Task brief »
Both the line with "(LenderRegion (u64 (le" and the line with "Definition splice (i" in the records below must appear in the output, along with every line between them, exactly and with nothing added.

________________________________________

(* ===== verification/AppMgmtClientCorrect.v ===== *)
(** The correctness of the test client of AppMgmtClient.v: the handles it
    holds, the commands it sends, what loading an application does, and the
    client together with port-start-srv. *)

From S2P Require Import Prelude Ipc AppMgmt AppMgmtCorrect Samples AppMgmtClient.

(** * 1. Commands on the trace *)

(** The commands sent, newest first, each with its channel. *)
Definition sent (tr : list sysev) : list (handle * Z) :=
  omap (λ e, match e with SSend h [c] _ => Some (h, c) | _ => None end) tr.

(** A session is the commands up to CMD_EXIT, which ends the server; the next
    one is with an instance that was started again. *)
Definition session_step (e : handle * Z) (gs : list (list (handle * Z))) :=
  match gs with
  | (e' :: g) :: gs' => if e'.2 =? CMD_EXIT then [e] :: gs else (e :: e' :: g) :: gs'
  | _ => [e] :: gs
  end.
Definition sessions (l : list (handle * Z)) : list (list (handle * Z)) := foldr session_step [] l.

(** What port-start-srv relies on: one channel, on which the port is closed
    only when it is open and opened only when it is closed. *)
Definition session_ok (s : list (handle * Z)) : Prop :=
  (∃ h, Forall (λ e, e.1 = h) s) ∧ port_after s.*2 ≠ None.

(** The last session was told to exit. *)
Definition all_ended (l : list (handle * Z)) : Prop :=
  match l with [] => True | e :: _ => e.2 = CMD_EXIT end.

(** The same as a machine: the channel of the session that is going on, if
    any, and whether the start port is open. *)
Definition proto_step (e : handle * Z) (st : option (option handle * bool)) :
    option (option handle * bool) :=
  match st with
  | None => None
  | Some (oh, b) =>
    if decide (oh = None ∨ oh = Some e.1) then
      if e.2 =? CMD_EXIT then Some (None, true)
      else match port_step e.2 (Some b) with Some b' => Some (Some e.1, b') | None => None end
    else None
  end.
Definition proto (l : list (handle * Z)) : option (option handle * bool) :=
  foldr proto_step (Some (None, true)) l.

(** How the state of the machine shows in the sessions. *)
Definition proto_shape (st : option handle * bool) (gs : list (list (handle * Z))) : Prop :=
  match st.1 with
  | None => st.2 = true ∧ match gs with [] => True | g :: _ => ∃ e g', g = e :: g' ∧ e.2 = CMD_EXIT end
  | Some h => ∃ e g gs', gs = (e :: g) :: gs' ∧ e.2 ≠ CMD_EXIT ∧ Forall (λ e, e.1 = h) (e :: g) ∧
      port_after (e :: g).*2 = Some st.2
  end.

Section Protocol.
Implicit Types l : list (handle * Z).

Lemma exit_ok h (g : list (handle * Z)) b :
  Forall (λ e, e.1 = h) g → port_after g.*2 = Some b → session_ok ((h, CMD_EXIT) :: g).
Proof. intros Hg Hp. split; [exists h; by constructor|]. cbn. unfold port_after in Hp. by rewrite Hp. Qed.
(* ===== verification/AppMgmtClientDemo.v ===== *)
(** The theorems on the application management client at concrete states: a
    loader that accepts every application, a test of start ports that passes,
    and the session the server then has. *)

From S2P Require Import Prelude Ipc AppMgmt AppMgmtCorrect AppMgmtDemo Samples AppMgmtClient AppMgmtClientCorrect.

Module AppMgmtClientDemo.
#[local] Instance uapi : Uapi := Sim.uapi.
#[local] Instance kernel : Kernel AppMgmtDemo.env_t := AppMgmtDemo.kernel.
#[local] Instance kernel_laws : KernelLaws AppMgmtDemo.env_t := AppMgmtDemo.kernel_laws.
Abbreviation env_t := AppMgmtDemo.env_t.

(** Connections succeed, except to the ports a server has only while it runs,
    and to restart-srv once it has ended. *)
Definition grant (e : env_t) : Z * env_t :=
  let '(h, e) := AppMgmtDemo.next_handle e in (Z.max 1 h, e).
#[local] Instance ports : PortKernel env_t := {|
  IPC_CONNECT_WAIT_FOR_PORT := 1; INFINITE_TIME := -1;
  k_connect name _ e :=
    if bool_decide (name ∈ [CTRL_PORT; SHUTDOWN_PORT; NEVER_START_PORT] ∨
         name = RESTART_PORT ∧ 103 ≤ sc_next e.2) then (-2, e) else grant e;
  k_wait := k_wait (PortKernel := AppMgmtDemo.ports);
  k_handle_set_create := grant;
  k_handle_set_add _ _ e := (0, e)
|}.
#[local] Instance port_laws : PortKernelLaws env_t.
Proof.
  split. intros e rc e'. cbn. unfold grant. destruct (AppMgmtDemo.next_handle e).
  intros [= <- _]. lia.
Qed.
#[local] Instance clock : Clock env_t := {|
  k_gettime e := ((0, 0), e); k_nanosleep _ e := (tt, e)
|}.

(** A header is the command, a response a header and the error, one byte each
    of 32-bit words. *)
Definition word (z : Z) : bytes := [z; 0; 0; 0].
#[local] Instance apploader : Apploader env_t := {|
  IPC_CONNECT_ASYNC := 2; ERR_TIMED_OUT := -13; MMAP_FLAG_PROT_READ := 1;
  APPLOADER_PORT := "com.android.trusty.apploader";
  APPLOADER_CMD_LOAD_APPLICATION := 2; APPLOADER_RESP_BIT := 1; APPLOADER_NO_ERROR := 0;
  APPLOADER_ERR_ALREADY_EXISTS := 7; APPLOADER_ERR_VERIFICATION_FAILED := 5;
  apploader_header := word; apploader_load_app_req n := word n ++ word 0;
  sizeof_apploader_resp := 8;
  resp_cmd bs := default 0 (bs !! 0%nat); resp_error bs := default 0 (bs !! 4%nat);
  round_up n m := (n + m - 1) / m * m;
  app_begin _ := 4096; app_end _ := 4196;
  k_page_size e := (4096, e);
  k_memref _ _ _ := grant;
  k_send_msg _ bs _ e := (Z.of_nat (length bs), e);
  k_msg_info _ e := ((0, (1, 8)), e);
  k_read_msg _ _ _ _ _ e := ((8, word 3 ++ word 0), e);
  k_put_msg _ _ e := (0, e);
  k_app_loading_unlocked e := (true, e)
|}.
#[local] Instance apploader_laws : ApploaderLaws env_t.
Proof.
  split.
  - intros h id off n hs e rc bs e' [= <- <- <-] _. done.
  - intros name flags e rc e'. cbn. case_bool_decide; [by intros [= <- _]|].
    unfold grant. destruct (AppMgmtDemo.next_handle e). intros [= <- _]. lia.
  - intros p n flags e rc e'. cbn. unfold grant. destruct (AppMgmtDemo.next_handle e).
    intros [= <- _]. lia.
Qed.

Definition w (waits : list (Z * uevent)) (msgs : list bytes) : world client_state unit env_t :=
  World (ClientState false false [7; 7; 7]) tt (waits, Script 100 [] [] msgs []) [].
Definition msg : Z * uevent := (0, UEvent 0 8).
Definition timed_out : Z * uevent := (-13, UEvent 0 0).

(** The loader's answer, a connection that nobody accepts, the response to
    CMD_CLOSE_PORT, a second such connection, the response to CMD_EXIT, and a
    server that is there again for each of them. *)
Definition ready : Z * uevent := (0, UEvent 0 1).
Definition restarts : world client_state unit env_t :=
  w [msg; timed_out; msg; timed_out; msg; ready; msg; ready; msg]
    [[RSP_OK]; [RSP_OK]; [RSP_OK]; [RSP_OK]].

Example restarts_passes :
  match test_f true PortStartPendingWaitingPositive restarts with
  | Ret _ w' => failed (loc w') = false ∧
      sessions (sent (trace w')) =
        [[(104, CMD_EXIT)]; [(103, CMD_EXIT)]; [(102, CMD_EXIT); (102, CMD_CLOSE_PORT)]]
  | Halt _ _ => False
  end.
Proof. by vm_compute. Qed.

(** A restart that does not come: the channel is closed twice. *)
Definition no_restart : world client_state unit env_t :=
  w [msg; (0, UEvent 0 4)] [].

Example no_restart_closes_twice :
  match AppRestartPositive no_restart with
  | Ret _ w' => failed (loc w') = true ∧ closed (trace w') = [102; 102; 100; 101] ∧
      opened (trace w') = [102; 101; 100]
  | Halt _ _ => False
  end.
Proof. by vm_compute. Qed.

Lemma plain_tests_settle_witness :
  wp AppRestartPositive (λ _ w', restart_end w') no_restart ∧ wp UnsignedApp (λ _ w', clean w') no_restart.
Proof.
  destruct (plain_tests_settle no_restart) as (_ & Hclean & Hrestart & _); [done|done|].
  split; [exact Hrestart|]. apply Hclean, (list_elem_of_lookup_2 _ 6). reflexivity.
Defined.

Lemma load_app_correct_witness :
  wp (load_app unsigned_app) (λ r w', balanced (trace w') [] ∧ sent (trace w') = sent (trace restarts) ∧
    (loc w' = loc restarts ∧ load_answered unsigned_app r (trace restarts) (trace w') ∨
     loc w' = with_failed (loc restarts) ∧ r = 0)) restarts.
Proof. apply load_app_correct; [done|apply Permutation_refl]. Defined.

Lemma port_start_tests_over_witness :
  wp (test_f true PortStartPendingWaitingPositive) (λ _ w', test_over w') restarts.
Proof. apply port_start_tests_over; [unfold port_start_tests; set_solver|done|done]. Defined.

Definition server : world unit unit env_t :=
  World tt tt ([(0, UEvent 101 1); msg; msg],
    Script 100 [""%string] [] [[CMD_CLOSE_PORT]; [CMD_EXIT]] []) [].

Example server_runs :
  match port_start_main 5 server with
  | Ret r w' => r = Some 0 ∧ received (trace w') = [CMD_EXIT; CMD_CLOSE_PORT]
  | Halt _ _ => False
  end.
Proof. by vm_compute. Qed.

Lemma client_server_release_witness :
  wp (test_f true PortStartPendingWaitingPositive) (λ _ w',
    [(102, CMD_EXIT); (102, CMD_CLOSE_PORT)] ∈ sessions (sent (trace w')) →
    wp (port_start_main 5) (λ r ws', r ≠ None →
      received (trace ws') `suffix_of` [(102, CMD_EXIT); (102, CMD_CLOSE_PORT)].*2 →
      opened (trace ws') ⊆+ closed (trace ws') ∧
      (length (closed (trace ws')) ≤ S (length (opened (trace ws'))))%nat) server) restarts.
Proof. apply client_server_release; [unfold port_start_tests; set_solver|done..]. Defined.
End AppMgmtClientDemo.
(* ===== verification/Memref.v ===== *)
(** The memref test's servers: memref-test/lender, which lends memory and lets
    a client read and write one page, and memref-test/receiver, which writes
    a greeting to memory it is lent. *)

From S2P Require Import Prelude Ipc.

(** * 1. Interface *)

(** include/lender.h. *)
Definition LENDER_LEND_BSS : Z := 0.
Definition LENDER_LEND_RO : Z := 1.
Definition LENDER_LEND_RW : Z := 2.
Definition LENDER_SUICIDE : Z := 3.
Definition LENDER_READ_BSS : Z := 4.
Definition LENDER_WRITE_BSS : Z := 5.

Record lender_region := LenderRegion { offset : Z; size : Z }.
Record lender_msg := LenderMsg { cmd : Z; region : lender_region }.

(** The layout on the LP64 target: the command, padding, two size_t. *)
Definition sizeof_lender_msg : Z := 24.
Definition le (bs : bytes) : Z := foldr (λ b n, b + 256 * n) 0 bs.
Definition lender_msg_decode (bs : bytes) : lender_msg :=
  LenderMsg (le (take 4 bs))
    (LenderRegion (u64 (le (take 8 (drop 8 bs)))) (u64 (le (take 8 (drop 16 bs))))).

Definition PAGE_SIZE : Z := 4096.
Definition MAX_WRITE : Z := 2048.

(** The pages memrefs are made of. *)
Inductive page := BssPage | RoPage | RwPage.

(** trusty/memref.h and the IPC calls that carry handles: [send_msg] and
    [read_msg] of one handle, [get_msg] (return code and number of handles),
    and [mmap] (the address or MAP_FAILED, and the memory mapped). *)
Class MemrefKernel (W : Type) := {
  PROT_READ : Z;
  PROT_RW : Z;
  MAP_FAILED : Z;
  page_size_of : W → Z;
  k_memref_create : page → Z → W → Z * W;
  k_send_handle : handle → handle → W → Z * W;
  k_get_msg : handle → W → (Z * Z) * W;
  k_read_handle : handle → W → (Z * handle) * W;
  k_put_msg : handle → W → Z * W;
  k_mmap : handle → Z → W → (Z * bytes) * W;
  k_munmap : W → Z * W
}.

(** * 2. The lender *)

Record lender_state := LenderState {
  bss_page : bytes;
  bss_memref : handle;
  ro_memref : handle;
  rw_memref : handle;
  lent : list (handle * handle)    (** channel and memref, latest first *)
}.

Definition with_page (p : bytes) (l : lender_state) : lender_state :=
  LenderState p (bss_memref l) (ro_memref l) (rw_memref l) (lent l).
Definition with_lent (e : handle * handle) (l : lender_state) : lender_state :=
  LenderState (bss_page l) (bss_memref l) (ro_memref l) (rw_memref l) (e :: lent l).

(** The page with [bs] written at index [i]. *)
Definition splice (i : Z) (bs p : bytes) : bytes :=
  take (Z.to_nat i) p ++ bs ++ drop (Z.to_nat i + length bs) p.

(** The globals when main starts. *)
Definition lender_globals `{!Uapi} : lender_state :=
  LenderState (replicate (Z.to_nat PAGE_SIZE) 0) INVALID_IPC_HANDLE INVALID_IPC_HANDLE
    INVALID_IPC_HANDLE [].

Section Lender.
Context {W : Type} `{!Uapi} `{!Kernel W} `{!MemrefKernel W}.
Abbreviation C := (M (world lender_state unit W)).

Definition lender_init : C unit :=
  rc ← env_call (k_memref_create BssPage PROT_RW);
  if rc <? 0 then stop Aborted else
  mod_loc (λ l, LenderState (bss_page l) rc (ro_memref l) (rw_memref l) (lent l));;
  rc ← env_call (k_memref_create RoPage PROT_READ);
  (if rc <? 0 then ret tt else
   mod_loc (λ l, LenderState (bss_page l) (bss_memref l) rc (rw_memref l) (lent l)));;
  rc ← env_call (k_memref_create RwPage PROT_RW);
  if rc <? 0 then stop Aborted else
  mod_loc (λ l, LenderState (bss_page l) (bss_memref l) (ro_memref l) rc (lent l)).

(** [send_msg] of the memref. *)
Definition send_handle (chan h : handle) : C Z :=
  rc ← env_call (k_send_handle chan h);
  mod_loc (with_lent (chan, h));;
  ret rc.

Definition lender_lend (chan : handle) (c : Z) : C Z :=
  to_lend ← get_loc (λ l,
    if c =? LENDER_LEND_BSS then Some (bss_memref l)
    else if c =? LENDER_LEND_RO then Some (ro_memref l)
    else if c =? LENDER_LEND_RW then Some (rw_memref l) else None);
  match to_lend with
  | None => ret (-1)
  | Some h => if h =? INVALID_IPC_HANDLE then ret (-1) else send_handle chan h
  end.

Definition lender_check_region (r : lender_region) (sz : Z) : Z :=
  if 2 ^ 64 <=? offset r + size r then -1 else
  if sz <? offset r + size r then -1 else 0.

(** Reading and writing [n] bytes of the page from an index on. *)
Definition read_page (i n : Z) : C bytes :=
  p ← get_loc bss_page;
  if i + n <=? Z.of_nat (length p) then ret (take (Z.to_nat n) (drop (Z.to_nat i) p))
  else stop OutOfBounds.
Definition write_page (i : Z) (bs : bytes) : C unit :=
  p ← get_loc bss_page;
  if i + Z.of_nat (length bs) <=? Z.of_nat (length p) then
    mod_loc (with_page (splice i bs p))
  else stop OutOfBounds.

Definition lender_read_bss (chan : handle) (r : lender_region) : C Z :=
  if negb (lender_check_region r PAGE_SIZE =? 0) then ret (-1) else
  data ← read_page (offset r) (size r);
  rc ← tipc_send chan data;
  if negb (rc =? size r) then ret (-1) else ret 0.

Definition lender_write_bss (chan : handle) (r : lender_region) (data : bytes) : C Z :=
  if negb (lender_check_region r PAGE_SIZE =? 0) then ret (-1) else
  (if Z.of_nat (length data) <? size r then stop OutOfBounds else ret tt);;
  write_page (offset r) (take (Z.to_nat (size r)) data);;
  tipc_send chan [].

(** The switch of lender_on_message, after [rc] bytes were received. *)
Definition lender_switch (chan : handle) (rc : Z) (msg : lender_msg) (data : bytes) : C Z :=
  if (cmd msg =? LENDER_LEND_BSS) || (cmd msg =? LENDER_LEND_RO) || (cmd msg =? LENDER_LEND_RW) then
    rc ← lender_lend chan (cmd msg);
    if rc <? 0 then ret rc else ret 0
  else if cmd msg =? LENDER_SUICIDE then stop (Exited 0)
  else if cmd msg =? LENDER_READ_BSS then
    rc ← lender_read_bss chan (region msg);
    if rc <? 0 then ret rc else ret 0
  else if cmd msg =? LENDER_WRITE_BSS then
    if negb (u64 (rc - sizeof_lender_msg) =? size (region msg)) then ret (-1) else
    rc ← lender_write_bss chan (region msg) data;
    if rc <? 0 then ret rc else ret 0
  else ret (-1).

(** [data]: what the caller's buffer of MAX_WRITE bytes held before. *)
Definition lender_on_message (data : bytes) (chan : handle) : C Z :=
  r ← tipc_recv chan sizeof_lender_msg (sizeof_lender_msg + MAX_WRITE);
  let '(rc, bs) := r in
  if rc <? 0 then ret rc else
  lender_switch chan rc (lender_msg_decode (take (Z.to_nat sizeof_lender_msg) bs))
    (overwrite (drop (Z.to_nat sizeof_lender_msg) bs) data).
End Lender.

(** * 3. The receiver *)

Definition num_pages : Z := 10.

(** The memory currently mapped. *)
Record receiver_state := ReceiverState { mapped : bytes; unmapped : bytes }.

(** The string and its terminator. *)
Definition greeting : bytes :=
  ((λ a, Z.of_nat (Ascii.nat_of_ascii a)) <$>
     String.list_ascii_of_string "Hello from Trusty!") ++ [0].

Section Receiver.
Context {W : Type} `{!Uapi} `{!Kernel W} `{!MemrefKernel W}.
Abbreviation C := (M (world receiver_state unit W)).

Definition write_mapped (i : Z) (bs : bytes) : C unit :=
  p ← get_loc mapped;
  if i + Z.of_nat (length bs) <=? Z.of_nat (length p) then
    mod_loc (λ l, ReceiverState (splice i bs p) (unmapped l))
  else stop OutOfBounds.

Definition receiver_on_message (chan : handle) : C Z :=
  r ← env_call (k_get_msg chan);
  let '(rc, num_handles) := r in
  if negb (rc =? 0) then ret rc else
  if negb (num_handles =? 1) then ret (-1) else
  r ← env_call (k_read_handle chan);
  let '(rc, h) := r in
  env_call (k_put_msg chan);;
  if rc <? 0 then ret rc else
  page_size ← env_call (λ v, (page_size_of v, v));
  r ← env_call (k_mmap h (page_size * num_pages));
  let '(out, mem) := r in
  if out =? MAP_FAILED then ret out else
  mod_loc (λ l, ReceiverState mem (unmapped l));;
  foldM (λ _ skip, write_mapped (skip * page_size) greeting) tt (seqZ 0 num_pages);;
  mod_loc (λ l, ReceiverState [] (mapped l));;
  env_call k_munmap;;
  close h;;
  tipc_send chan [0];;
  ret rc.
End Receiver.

________________________________________

Answer section »
    (LenderRegion (u64 (le (take 8 (drop 8 bs)))) (u64 (le (take 8 (drop 16 bs))))).

Definition PAGE_SIZE : Z := 4096.
Definition MAX_WRITE : Z := 2048.

(** The pages memrefs are made of. *)
Inductive page := BssPage | RoPage | RwPage.

(** trusty/memref.h and the IPC calls that carry handles: [send_msg] and
    [read_msg] of one handle, [get_msg] (return code and number of handles),
    and [mmap] (the address or MAP_FAILED, and the memory mapped). *)
Class MemrefKernel (W : Type) := {
  PROT_READ : Z;
  PROT_RW : Z;
  MAP_FAILED : Z;
  page_size_of : W → Z;
  k_memref_create : page → Z → W → Z * W;
  k_send_handle : handle → handle → W → Z * W;
  k_get_msg : handle → W → (Z * Z) * W;
  k_read_handle : handle → W → (Z * handle) * W;
  k_put_msg : handle → W → Z * W;
  k_mmap : handle → Z → W → (Z * bytes) * W;
  k_munmap : W → Z * W
}.

(** * 2. The lender *)

Record lender_state := LenderState {
  bss_page : bytes;
  bss_memref : handle;
  ro_memref : handle;
  rw_memref : handle;
  lent : list (handle * handle)    (** channel and memref, latest first *)
}.

Definition with_page (p : bytes) (l : lender_state) : lender_state :=
  LenderState p (bss_memref l) (ro_memref l) (rw_memref l) (lent l).
Definition with_lent (e : handle * handle) (l : lender_state) : lender_state :=
  LenderState (bss_page l) (bss_memref l) (ro_memref l) (rw_memref l) (e :: lent l).

(** The page with [bs] written at index [i]. *)
Definition splice (i : Z) (bs p : bytes) : bytes :=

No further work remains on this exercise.